Collect every line below that contains the word "Definition".

Given records:
------------------------

(* ===== verification/Display.v ===== *)
(** * Displaying values and expressions (src/db/table.go, src/db/ql_parse.go) *)

From S2P Require Import Prelude.
From S2P Require Import GoBytes.
From S2P Require Import Encode.
From S2P Require Import Json.
From S2P Require Import QLNode.

(** [strings.Join] *)
Fixpoint Join (elems : list bytes) (sep : bytes) : bytes :=
  match elems with
  | [] => []
  | [e] => e
  | e :: elems => e ++ sep ++ Join elems sep
  end.

Definition Value_Display (v : Value) : res bytes :=
  if v_Type v =? TYPE_BYTES then Ok (v_Str v)
  else if v_Type v =? TYPE_INT64 then Ok (FormatInt (v_I64 v))
  else Panic.

(** The operator of [displayBinOp]. *)
Definition op_str (ty : Z) : option string :=
  if ty =? QL_CMP_GE then Some ">="
  else if ty =? QL_CMP_GT then Some ">"
  else if ty =? QL_CMP_LT then Some "<"
  else if ty =? QL_CMP_LE then Some "<="
  else if ty =? QL_CMP_EQ then Some "="
  else if ty =? QL_CMP_NE then Some "!="
  else if ty =? QL_ADD then Some "+"
  else if ty =? QL_SUB then Some "-"
  else if ty =? QL_MUL then Some "*"
  else if ty =? QL_DIV then Some "/"
  else if ty =? QL_MOD then Some "%"
  else if ty =? QL_AND then Some "AND"
  else if ty =? QL_OR then Some "OR"
  else None.

Definition displayBinOp (ty : Z) (kids : list (res bytes)) (opStr : string) : res bytes :=
  if is_cmp_op ty || is_arith_op ty || is_logic_op ty then
    k0 ← index kids 0;
    s0 ← k0;
    k1 ← index kids 1;
    s1 ← k1;
    Ok (s0 ++ bytes_of " " ++ bytes_of opStr ++ bytes_of " " ++ s1)
  else Panic.

(** The results of the kids, left to right. *)
Fixpoint all_Ok {A} (l : list (res A)) : res (list A) :=
  match l with
  | [] => Ok []
  | x :: l => a ← x; rest ← all_Ok l; Ok (a :: rest)
  end.

Fixpoint QLNode_Display (node : QLNode) : res bytes :=
  let 'mkQLNode ty n str kids := node in
  let shown := map QLNode_Display kids in
  if ty =? QL_SYM then Ok str
  else if ty =? QL_TUP then l ← all_Ok shown; Ok (bytes_of "(" ++ Join l (bytes_of ", ") ++ bytes_of ")")
  else if ty =? QL_STR then Ok ([Byte.x22] ++ str ++ [Byte.x22])
  else if ty =? QL_I64 then Ok (FormatInt n)
  else
    match op_str ty with
    | Some opStr => displayBinOp ty shown opStr
    | None =>
        if ty =? QL_NOT then k ← index shown 0; s ← k; Ok (bytes_of "NOT " ++ s)
        else if ty =? QL_NEG then k ← index shown 0; s ← k; Ok (bytes_of "-" ++ s)
        else Panic
    end.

------------------------

Response to the task:
Definition Value_Display (v : Value) : res bytes :=
Definition op_str (ty : Z) : option string :=
Definition displayBinOp (ty : Z) (kids : list (res bytes)) (opStr : string) : res bytes :=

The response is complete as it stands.